◆ YOUR ASSIGNMENT:
Using the material below, return exactly the lines between the one holding "unfold ParseFloat. destruct" and the one holding "parse_digits maxVal n s = POk", inclusive, and no others.

════════════════

(* ===== verification/Items.v ===== *)
(** * CPF items: items.go

    A CIPItem is a header (type id and length), a data buffer and a read
    position.  It is written through io.Writer and Serialize, read through
    io.Reader, DeSerialize and the typed accessors, and framed in a list by
    serializeItems and readItems. *)
From S2P Require Import Prelude Reader GoValue.
Definition cipItem_Null := 0x0000.
Definition cipItem_ListIdentityResponse := 0x000C.
Definition cipItem_ConnectionAddress := 0x00A1.
Definition cipItem_ConnectedData := 0x00B1.
Definition cipItem_UnconnectedData := 0x00B2.
Definition cipItem_ListServiceResponse := 0x0100.
Definition cipItem_SockAddrInfo_OT := 0x8000.
Definition cipItem_SockAddrInfo_TO := 0x8001.
Definition cipItem_SequenceAddress := 0x8002.

Record CIPItem := {
  item_ID : Z;       (* Header.ID, uint16 *)
  item_Length : Z;   (* Header.Length, uint16 *)
  item_Data : bytes;
  item_Pos : Z;      (* int *)
}.

Definition set_Pos (p : Z) (i : CIPItem) : CIPItem :=
  {| item_ID := item_ID i; item_Length := item_Length i; item_Data := item_Data i; item_Pos := p |}.

Definition out_of_range : string := "slice bounds out of range".

(** ** The item as an io.Reader: Read, under io.ReadFull *)

Definition item_unread (i : CIPItem) : bytes := drop (Z.to_nat (item_Pos i)) (item_Data i).

(** One call of Read(p) with len(p) = n. *)
Definition Read (n : nat) : M CIPItem bytes := fun i =>
  if blen (item_Data i) <=? item_Pos i then (Err EOF, i)
  else if item_Pos i <? 0 then (Panic out_of_range, i)
  else
    let p := take n (item_unread i) in
    (Ok p, set_Pos (item_Pos i + blen p) i).

(** io.ReadFull calls Read until n bytes are there or it fails. *)
Definition item_read_full (n : nat) : M CIPItem bytes := fun i =>
  if (n =? 0)%nat then (Ok [], i)
  else
    match Read n i with
    | (Ok p, i') =>
        if (length p =? n)%nat then (Ok p, i')
        else (Err UnexpectedEOF, i')   (* the next Read is at the end: EOF *)
    | r => r
    end.

#[export] Instance item_Reader : Reader CIPItem := {|
  rd_data := item_unread;
  rd_ok := fun i => 0 <= item_Pos i;
  rd_advance := fun n i => set_Pos (item_Pos i + Z.of_nat n) i;
  read_full := item_read_full;
|}.

Lemma length_item_unread i :
  length (item_unread i) = (length (item_Data i) - Z.to_nat (item_Pos i))%nat.
Proof. apply length_drop. Qed.

Lemma set_Pos_id i p : p = item_Pos i -> set_Pos p i = i.
Proof. intros ->. by destruct i. Qed.

Lemma Read_inside n i :
  0 <= item_Pos i < blen (item_Data i) ->
  Read n i = (Ok (take n (item_unread i)),
    set_Pos (item_Pos i + blen (take n (item_unread i))) i).
Proof.
  intros Hi. unfold Read. rewrite (proj2 (Z.leb_gt _ _)) by lia.
  by rewrite (proj2 (Z.ltb_ge _ _)) by lia.
Qed.

#[export] Instance item_ReaderLaws : ReaderLaws CIPItem.
Proof.
  split; simpl; unfold item_read_full.
  - intros n i Hi Hn. destruct (Nat.eqb_spec n 0) as [->|Hn0].
    { by rewrite set_Pos_id by lia. }
    rewrite length_item_unread in Hn. rewrite Read_inside by (unfold blen; lia).
    rewrite length_take, length_item_unread, (proj2 (Nat.eqb_eq _ _)) by lia.
    f_equal. f_equal. unfold blen. rewrite length_take, length_item_unread. lia.
  - intros n i Hi Hn Hd. rewrite (proj2 (Nat.eqb_neq _ _)) by lia. unfold Read.
    apply (f_equal length) in Hd. rewrite length_item_unread in Hd. simpl in Hd.
    by rewrite (proj2 (Z.leb_le _ _)) by (unfold blen; lia).
  - intros n i Hi Hn. rewrite length_item_unread in Hn.
    rewrite (proj2 (Nat.eqb_neq _ _)) by lia.
    rewrite Read_inside by (unfold blen; lia).
    by rewrite length_take, length_item_unread, (proj2 (Nat.eqb_neq _ _)) by lia.
  - intros n i Hi _. unfold item_unread. simpl. rewrite drop_drop. f_equal. lia.
  - intros. lia.
  - intros i. by apply set_Pos_id; simpl; lia.
  - intros n m i. unfold set_Pos. simpl. f_equal. lia.
Qed.
(* ===== verification/GoStrconv.v ===== *)
(** * strconv: parsing of numbers

    ParseInt, ParseBool and ParseFloat of the standard library, of which the
    callers use the value also when there is an error: the nearest number of
    the width for one out of range, zero for what is not a number.  Floats
    are bit patterns, rounded correctly through the rational number that the
    text denotes. *)
From Stdlib Require Import SpecFloat.
From S2P Require Import Prelude GoStrings GoValue GoFloat.

(** ** ParseInt, base 10 *)

Inductive parsed := POk (n : Z) | PRange | PSyntax.

(** The digits from left to right, up to the first that is none or too much. *)
Fixpoint parse_digits (maxVal n : Z) (s : bytes) : parsed :=
  match s with
  | [] => POk n
  | c :: s =>
      if is_digit c then
        let n := n * 10 + (c - 48) in
        if maxVal <? n then PRange else parse_digits maxVal n s
      else PSyntax
  end.

Definition strip_sign (s : bytes) : bool * bytes :=
  match s with 45 :: s => (true, s) | 43 :: s => (false, s) | _ => (false, s) end.

(** The value and whether there is no error. *)
Definition ParseInt (s : bytes) (bits : Z) : Z * bool :=
  let '(neg, ds) := strip_sign s in
  match ds with
  | [] => (0, false)
  | _ =>
      let cutoff := 2 ^ (bits - 1) in
      let clamp (un : Z) (ok : bool) :=
        if negb neg && (cutoff <=? un) then (cutoff - 1, false)
        else if neg && (cutoff <? un) then (- cutoff, false)
        else (if neg then - un else un, ok) in
      match parse_digits (2 ^ bits - 1) 0 ds with
      | PSyntax => (0, false)
      | PRange => clamp (2 ^ bits - 1) false
      | POk un => clamp un true
      end
  end.

(** %d of an int *)
Definition dec_int (z : Z) : bytes := if z <? 0 then 45 :: dec (- z) else dec z.

(** ** ParseBool *)

Definition ParseBool (s : bytes) : bool :=
  bool_decide (s ∈ map str ["1"; "t"; "T"; "TRUE"; "true"; "True"]%string).

(** ** ParseFloat, 64 bits *)

(** The float64 nearest to num / den (even on ties). *)
Definition round_ratio (neg : bool) (num den : Z) : Z :=
  if num =? 0 then sign_bit 52 11 neg
  else
    let k := 57 + Z.log2 den - Z.log2 num in
    let num' := num * 2 ^ Z.max 0 k in
    let den' := den * 2 ^ Z.max 0 (- k) in
    let q := 2 * (num' / den') + (if num' mod den' =? 0 then 0 else 1) in
    u64 (bits_of_sf 52 11 (binary_normalize 53 1024 (if neg then - q else q) (- k - 1) neg)).

(** Letters in lower case; digits stay what they are. *)
Definition lower (c : Z) : Z := Z.lor c 32.

Definition hex_digit (c : Z) : option Z :=
  if is_digit c then Some (c - 48)
  else if (97 <=? lower c) && (lower c <=? 102) then Some (lower c - 87) else None.

(** Digits with underscores, and one point: the number of all digits, how many
    there are behind the point, whether there is one, the rest. *)
Record mantissa := { m_val : Z; m_frac : Z; m_digits : bool; m_dot : bool; m_under : bool }.

Fixpoint scan_mantissa (hex : bool) (m : mantissa) (s : bytes) : mantissa * bytes :=
  match s with
  | [] => (m, [])
  | c :: s' =>
      if c =? 95 then
        scan_mantissa hex {| m_val := m_val m; m_frac := m_frac m; m_digits := m_digits m; m_dot := m_dot m; m_under := true |} s'
      else if c =? 46 then
        if m_dot m then (m, s)
        else scan_mantissa hex {| m_val := m_val m; m_frac := 0; m_digits := m_digits m; m_dot := true; m_under := m_under m |} s'
      else
        match (if hex then hex_digit c else if is_digit c then Some (c - 48) else None) with
        | Some d =>
            scan_mantissa hex {| m_val := m_val m * (if hex then 16 else 10) + d;
                                 m_frac := if m_dot m then m_frac m + 1 else m_frac m;
                                 m_digits := true; m_dot := m_dot m; m_under := m_under m |} s'
        | None => (m, s)
        end
  end.

(** Digits and underscores of an exponent, saturated. *)
Fixpoint scan_exponent (e : Z) (under : bool) (s : bytes) : Z * bool * bytes :=
  match s with
  | c :: s' =>
      if c =? 95 then scan_exponent e true s'
      else if is_digit c then scan_exponent (if e <? 10000 then e * 10 + (c - 48) else e) under s'
      else (e, under, s)
  | [] => (e, under, [])
  end.

(** The last character seen by underscoreOK. *)
Inductive saw := SawStart | SawDigit | SawUnder | SawOther.

Fixpoint underscores_ok (hex : bool) (st : saw) (s : bytes) : bool :=
  match s with
  | [] => match st with SawUnder => false | _ => true end
  | c :: s =>
      if is_digit c || (hex && bool_decide (is_Some (hex_digit c))) then underscores_ok hex SawDigit s
      else if c =? 95 then match st with SawDigit => underscores_ok hex SawUnder s | _ => false end
      else match st with SawUnder => false | _ => underscores_ok hex SawOther s end
  end.

Definition underscoreOK (s : bytes) : bool :=
  match s with
  | 48 :: c :: s' =>
      if bool_decide (lower c ∈ [98; 111; 120]) then underscores_ok (lower c =? 120) SawDigit s'
      else underscores_ok false SawStart s
  | _ => underscores_ok false SawStart s
  end.

(** infinity, inf and nan, in any case *)
Definition special (s : bytes) : option Z :=
  let '(neg, u) := strip_sign s in
  if bool_decide (to_lower u ∈ [str "inf"; str "infinity"]) then Some (bits_of_sf 52 11 (S754_infinity neg))
  else if bool_decide (to_lower s = str "nan") then Some 0x7FF8000000000001 else None.

(** The number behind the sign, all of the text; None is a syntax error. *)
Definition read_number (neg : bool) (s : bytes) : option Z :=
  let '(hex, body) :=
    match s with
    | 48 :: c :: (_ :: _) as body => if lower c =? 120 then (true, body) else (false, s)
    | _ => (false, s)
    end in
  let '(m, rest) := scan_mantissa hex {| m_val := 0; m_frac := 0; m_digits := false; m_dot := false; m_under := false |} body in
  if negb (m_digits m) then None
  else
    let finish (e : Z) (under : bool) (rest : bytes) : option Z :=
      if negb (bool_decide (rest = [])) then None
      else if (under || m_under m) && negb (underscoreOK s) then None
      else
        let base := if hex then 2 else 10 in
        let e := e - (if hex then 4 * m_frac m else m_frac m) in
        Some (round_ratio neg (m_val m * base ^ Z.max 0 e) (base ^ Z.max 0 (- e))) in
    match rest with
    | c :: rest' =>
        if lower c =? (if hex then 112 else 101) then
          let '(eneg, ds) := strip_sign rest' in
          match ds with
          | d :: _ =>
              if is_digit d then
                let '(e, under, rest) := scan_exponent 0 false ds in finish (if eneg then - e else e) under rest
              else None
          | [] => None
          end
        else None
    | [] => if hex then None else finish 0 false []
    end.

(** The value also when there is an error: 0 for a syntax error, infinite
    when out of range. *)
Definition ParseFloat (s : bytes) : Z :=
  match special s with
  | Some f => f
  | None => let '(neg, u) := strip_sign s in default 0 (read_number neg u)
  end.

Example parse_ints : map (fun s => fst (ParseInt (str s) 8)) ["12"; "-128"; "300x"; "12x"; ""; "-"; "+7"; "-129"]%string =
  [12; -128; 127; 0; 0; 0; 7; -128].
Proof. vm_compute. reflexivity. Qed.
Example parse_floats : map (fun s => ParseFloat (str s)) ["0.1"; "1e400"; "5e-324"; "1.#QNAN"; "-0.0"; "1.50000000e+001"; "-Inf";
    "0x1p-2"; "1_0"; "1__0"; "2.4703282292062327e-324"; "2.4703282292062328e-324"]%string =
  [0x3FB999999999999A; 0x7FF0000000000000; 1; 0; 0x8000000000000000; 0x402E000000000000; 0xFFF0000000000000;
   0x3FD0000000000000; 0x4024000000000000; 0; 0; 1].
Proof. vm_compute. reflexivity. Qed.

(** ** Bounds *)

Lemma parse_digits_bounds maxVal s : forall n, 0 <= n -> n <= maxVal -> match parse_digits maxVal n s with POk m => 0 <= m <= maxVal | _ => True end.
Proof.
  induction s as [|c s IH]; intros n Hn Hm; cbn [parse_digits]; [lia|].
  destruct (is_digit c) eqn:Ec; [|done]. unfold is_digit in Ec. cbv zeta.
  destruct (Z.ltb_spec maxVal (n * 10 + (c - 48))); [done|]. apply IH; lia.
Qed.

(** Whatever the text, the value is in the range of the width. *)
Lemma ParseInt_bounds s bits : 1 < bits -> - 2 ^ (bits - 1) <= fst (ParseInt s bits) < 2 ^ (bits - 1).
Proof.
  intros Hb. assert (0 < 2 ^ (bits - 1)) by (apply Z.pow_pos_nonneg; lia). unfold ParseInt.
  destruct (strip_sign s) as [neg [|d ds]]; [simpl; lia|]. cbv zeta.
  set (cutoff := 2 ^ (bits - 1)) in *.
  assert (forall un ok, 0 <= un -> - cutoff <= fst (if negb neg && (cutoff <=? un) then (cutoff - 1, false)
    else if neg && (cutoff <? un) then (- cutoff, false) else (if neg then - un else un, ok)) < cutoff) as Hc.
  { intros un ok Hu. destruct neg, (Z.leb_spec cutoff un), (Z.ltb_spec cutoff un); simpl; lia. }
  assert (0 < 2 ^ bits) by (apply Z.pow_pos_nonneg; lia).
  pose proof (parse_digits_bounds (2 ^ bits - 1) (d :: ds) 0 ltac:(lia) ltac:(lia)) as Hd.
  destruct (parse_digits _ _ _); [apply Hc; lia|apply Hc; lia|simpl; lia].
Qed.

Lemma read_number_bits neg s : match read_number neg s with Some b => is_bits 64 b | None => True end.
Proof.
  unfold read_number.
  assert (forall num den, is_bits 64 (round_ratio neg num den)) as Hr.
  { intros num den. unfold round_ratio. destruct (num =? 0); [by destruct neg|]. apply wrap_bound. lia. }
  repeat (case_match; try done); simplify_eq; apply Hr.
Qed.

Lemma ParseFloat_bits s : is_bits 64 (ParseFloat s).
Proof.
  unfold ParseFloat. destruct (special s) as [f|] eqn:Es.
  - unfold special in Es. destruct (strip_sign s) as [neg u].
    destruct (bool_decide _); [injection Es as <-; by destruct neg|]. by destruct (bool_decide _); [injection Es as <-|].
  - destruct (strip_sign s) as [neg u]. pose proof (read_number_bits neg u). by destruct (read_number neg u).
Qed.

(** ** Numbers are read back *)

Lemma parse_digits_fold maxVal s : forall n, Forall (fun d => is_digit d = true) s -> 0 <= n ->
  fold_left (fun a d => 10 * a + (d - 48)) s n <= maxVal ->
  parse_digits maxVal n s = POk (fold_left (fun a d => 10 * a + (d - 48)) s n).
Proof.
  assert (forall s n, Forall (fun d => is_digit d = true) s -> 0 <= n -> n <= fold_left (fun a d => 10 * a + (d - 48)) s n) as Hmono.
  { clear s. induction s as [|c s IH]; intros n Hs Hn; [simpl; lia|]. apply Forall_cons_iff in Hs as [Hc Hs].
    apply is_digit_spec in Hc. cbn [fold_left]. specialize (IH (10 * n + (c - 48)) Hs ltac:(lia)). lia. }
  induction s as [|c s IH]; intros n Hs Hn Hm; [done|]. apply Forall_cons_iff in Hs as [Hc Hs]. cbn [parse_digits fold_left] in *.
  rewrite Hc. cbv zeta. apply is_digit_spec in Hc. replace (n * 10 + (c - 48)) with (10 * n + (c - 48)) by lia.
  pose proof (Hmono s (10 * n + (c - 48)) Hs ltac:(lia)).
  destruct (Z.ltb_spec maxVal (10 * n + (c - 48))); [lia|]. apply IH; [done|lia|done].
Qed.

Lemma strip_sign_digits ds : Forall (fun d => is_digit d = true) ds -> strip_sign ds = (false, ds).
Proof.
  intros [|d l Hd _]; [done|]. apply is_digit_spec in Hd. unfold strip_sign.
  destruct d as [|d|d]; [done| |done]. do 6 (destruct d as [d|d|]; try lia; try done).
Qed.

(** The text of a number in the range of the width is read as the number. *)
Lemma ParseInt_dec_int z bits : 1 < bits -> - 2 ^ (bits - 1) <= z < 2 ^ (bits - 1) -> ParseInt (dec_int z) bits = (z, true).
Proof.
  intros Hb Hz. assert (2 ^ bits = 2 * 2 ^ (bits - 1)) as Hp.
  { replace bits with (1 + (bits - 1)) at 1 by lia. by rewrite Z.pow_add_r by lia. }
  assert (0 < 2 ^ (bits - 1)) by (apply Z.pow_pos_nonneg; lia).
  assert (exists neg ds, strip_sign (dec_int z) = (neg, ds) /\ ds <> [] /\ Forall (fun d => is_digit d = true) ds /\
    (if neg : bool then z < 0 /\ digits_val ds = - z else 0 <= z /\ digits_val ds = z)) as (neg & ds & Es & Hne & Hds & Hv).
  { unfold dec_int. destruct (Z.ltb_spec z 0).
    - destruct (dec_spec (- z)) as (? & ? & ?); [lia|]. exists true, (dec (- z)). by split_and!.
    - destruct (dec_spec z) as (? & ? & ?); [lia|]. exists false, (dec z). split_and!; try done. by apply strip_sign_digits. }
  unfold ParseInt. rewrite Es. destruct ds as [|d ds]; [done|]. cbv zeta.
  rewrite (parse_digits_fold (2 ^ bits - 1) (d :: ds) 0 Hds) by (try lia; fold (digits_val (d :: ds)); destruct neg; lia).
  fold (digits_val (d :: ds)). set (un := digits_val (d :: ds)) in *. clearbody un.
  destruct neg; cbn [negb andb].
  - destruct (Z.ltb_spec (2 ^ (bits - 1)) un); [lia|]. f_equal. lia.
  - destruct (Z.leb_spec (2 ^ (bits - 1)) un); [lia|]. f_equal. lia.
Qed.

════════════════

◆ WRITTEN ANSWER:
  unfold ParseFloat. destruct (special s) as [f|] eqn:Es.
  - unfold special in Es. destruct (strip_sign s) as [neg u].
    destruct (bool_decide _); [injection Es as <-; by destruct neg|]. by destruct (bool_decide _); [injection Es as <-|].
  - destruct (strip_sign s) as [neg u]. pose proof (read_number_bits neg u). by destruct (read_number neg u).
Qed.

(** ** Numbers are read back *)

Lemma parse_digits_fold maxVal s : forall n, Forall (fun d => is_digit d = true) s -> 0 <= n ->
  fold_left (fun a d => 10 * a + (d - 48)) s n <= maxVal ->
  parse_digits maxVal n s = POk (fold_left (fun a d => 10 * a + (d - 48)) s n).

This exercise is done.